Like hospital doctors and nurses, insurance companies are looking to cash in on Gesy, but they have an additional reason for their stance. As the scheme stands they would lose a lot of business because 150,000 people are currently covered by health insurance. Many of these customers, who would have a percentage of their salary deducted every month to pay for Gesy, would not want to pay for private health insurance as well.
Saek’s views are shaped by its members’ financial interests, even though it has tried to argue that a multi-payer system would be better for the country, claiming that the proposal “of the business community is feasible and functional”. The proposal “of the politicians is practically impracticable and economically deadlocked”, Saek said in a statement in which it insisted that people should have the right to choose what type of health cover they wanted, instead of “staying forever trapped in a monopoly”.

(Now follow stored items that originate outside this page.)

(** * my-globe: the computational core of [src/App.tsx]

    A shallow embedding of the region classifier, the statistics label, the
    cubic-bezier easing solver, the frame-driven camera and fade drivers and
    the spherical centroid, together with the properties the specification
    states about them.

    Conventions of the embedding.
    - A JavaScript string is a [string] of ASCII characters.  On such text
      [String.prototype.normalize('NFKD')] and the removal of the combining
      marks U+0300..U+036F change nothing.
    - A JavaScript number is an IEEE 754 double.  What is said about
      [cubicBezier] for arbitrary control points is said in double
      arithmetic (module [Double], on Rocq's primitive binary64 floats), and
      so is the run of [sphericalCentroid] on which exact and double
      arithmetic part.  The frame clock, the points of view and the two
      curves the program builds from [cubicBezier] are handled in exact
      rational arithmetic ([Q], modules [Easing] and [Animation]): the
      statements made there use these two curves at 0 and 1 only, where
      double arithmetic gives the same values
      ([Double.cubicBezier_endpoints_exact_witness]).  The centroid formula
      is stated over the real numbers ([R], module [Geodesy]); its statements
      hold of the code up to rounding.
    - [requestAnimationFrame] / [cancelAnimationFrame] are an explicit queue
      of pending callbacks inside the state of the page. *)

From Stdlib Require Import ZArith QArith Qabs Qround Qminmax Lia Lqa Ascii String List DecimalString.
From Stdlib Require Import Reals Lra Psatz.
From Stdlib Require Floats.
From stdpp Require Import base option strings gmap.
Import ListNotations.

(* ===================================================================== *)
(** * Region classifier: [norm], [getFeatISO3], [getFeatName], [groupId] *)
(* ===================================================================== *)

Module Classifier.

Local Open Scope string_scope.
Local Open Scope list_scope.

(** [type GroupKey = 'CAN' | 'USA' | 'GBR' | 'CHN' | 'AUS'] *)
Inductive GroupKey : Set := CAN | USA | GBR | CHN | AUS.

#[global] Instance GroupKey_eq_dec : EqDecision GroupKey.
Proof. solve_decision. Defined.
Lemma nonpositive_damage_floored_witness :
  ICE <> TRUE /\
  crit_damage (Attacker.default "A" 100) (- (1)) (next_random (fresh (1 # 2)))
  <= 0 /\
  exists result s',
    calculate_damage (Attacker.default "A" 100)
      (Defender.init "D" 0 (Some {[ ICE := - (20) ]})) ICE (- (1))
      (fresh (1 # 2))
    = (Ok result, s') /\
    DamageResult.final_damage result == 0.
Proof.
  split; [discriminate|]. split; [discriminate|].
  apply (nonpositive_damage_floored (Attacker.default "A" 100)
           (Defender.init "D" 0 (Some {[ ICE := - (20) ]})) ICE (- (1))
           (fresh (1 # 2)));
    [discriminate|discriminate].
Defined.

(** ** Mitigation and weakness *)





(** ** What the rounding does to the result *)





(** ** What a hit does not depend on *)

(** Two calls agree as soon as the attackers agree on everything but the
    penetration, the defenders have one name, and the total reductions
    coincide wherever one is computed. *)
Lemma hit_depends_on (a1 a2 : Attacker.t) (d1 d2 : Defender.t)
    (damage_type : DamageType) (skill_multiplier : Q) (s : state) :
  Attacker.name a1 = Attacker.name a2 ->
  Attacker.base_damage a1 = Attacker.base_damage a2 ->
  Attacker.crit_chance a1 = Attacker.crit_chance a2 ->
  Attacker.crit_multiplier a1 = Attacker.crit_multiplier a2 ->
  Defender.name d1 = Defender.name d2 ->
  (damage_type <> TRUE ->
   total_reduction a1 d1 damage_type = total_reduction a2 d2 damage_type) ->
  calculate_damage a1 d1 damage_type skill_multiplier s
  = calculate_damage a2 d2 damage_type skill_multiplier s.
Proof.
  intros N B C M D T. unfold calculate_damage.
  rewrite N, B, C, M, D.
  destruct (decide (damage_type = TRUE)) as [E|NE]; [reflexivity|].
  rewrite (T NE). reflexivity.
Qed.

(** Armor and armor penetration enter physical damage only: for any other
    damage type a call returns the same result and leaves the same state
    whatever the defender's armor and the attacker's penetration. *)
Theorem armor_irrelevant_off_physical (name dname : string)
    (base_damage crit_chance crit_multiplier : Q)
    (penetration penetration' armor armor' : Q)
    (resistances : gmap DamageType Q)
    (damage_type : DamageType) (skill_multiplier : Q) (s : state) :
  damage_type <> PHYSICAL ->
  calculate_damage
    (Attacker.make name base_damage crit_chance crit_multiplier penetration)
    (Defender.make dname armor resistances) damage_type skill_multiplier s
  = calculate_damage
      (Attacker.make name base_damage crit_chance crit_multiplier penetration')
      (Defender.make dname armor' resistances) damage_type skill_multiplier s.
Proof.
  intros NP. apply hit_depends_on; try reflexivity.
  intros _. unfold total_reduction.
  destruct (decide (damage_type = PHYSICAL)); [contradiction|reflexivity].
Qed.

Lemma armor_irrelevant_off_physical_witness :
  FIRE <> PHYSICAL /\
  calculate_damage (Attacker.make "Warrior" 100 (1 # 4) (5 # 2) (1 # 5))
    (Defender.make "Goblin" 50 {[ FIRE := 30 ]}) FIRE (3 # 2) (fresh (1 # 2))
  = calculate_damage (Attacker.make "Warrior" 100 (1 # 4) (5 # 2) 1)
      (Defender.make "Goblin" 1000 {[ FIRE := 30 ]}) FIRE (3 # 2)
      (fresh (1 # 2)).
Proof.
  split; [discriminate|].
  apply (armor_irrelevant_off_physical "Warrior" "Goblin" 100 (1 # 4) (5 # 2)
           (1 # 5) 1 50 1000 {[ FIRE := 30 ]} FIRE (3 # 2) (fresh (1 # 2))).
  discriminate.
Defined.

(** True damage ignores all defenses: the result and the state left are the
    same for every armor, every dictionary of resistances and every
    penetration. *)
Theorem true_damage_ignores_defenses (name dname : string)
    (base_damage crit_chance crit_multiplier : Q)
    (penetration penetration' armor armor' : Q)
    (resistances resistances' : gmap DamageType Q)
    (skill_multiplier : Q) (s : state) :
  calculate_damage
    (Attacker.make name base_damage crit_chance crit_multiplier penetration)
    (Defender.make dname armor resistances) TRUE skill_multiplier s
  = calculate_damage
      (Attacker.make name base_damage crit_chance crit_multiplier penetration')
      (Defender.make dname armor' resistances') TRUE skill_multiplier s.
Proof.
  apply hit_depends_on; try reflexivity. intros NE. contradiction.
Qed.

These sound like rational arguments, but they ignore a very important factor – the tiny size of the population – which would make a multi-payer system more expensive and restrict the quality of the health cover it would offer. This was the line taken by the troika, when it was discussing Gesy, but it was not only the small numbers that were a problem. A report prepared by the World Health Organisation (WHO) three years ago said that the lack of historical medical data (a given) would hamper the efficiency of any multi-payer system in which private insurers competed with each other and the state.
The WHO also highlighted the risk that without medical records private insurers would take only low-risk clients, leaving the old and sick for the state insurer that would then become burdened with increased diagnosis and treatment costs without adequate funds to cover them. Insuring low-risk patients while the state covers the chronically ill and the old would be an ideal scenario for private insurance firms, but not so good for patients or state finances.
It is true that it is difficult to trust a state body to administer efficiently such a complex system, given the record of incompetence and poor management skills of state employees. But a multi-payer scheme is not the answer, even if it would boost insurance firms’ profits. The objective must be to make Gesy work efficiently and serve patients as well as possible, not to improve the financial well-being of health professional and insurance firms. Whether the state will be able to realise this objective is another matter.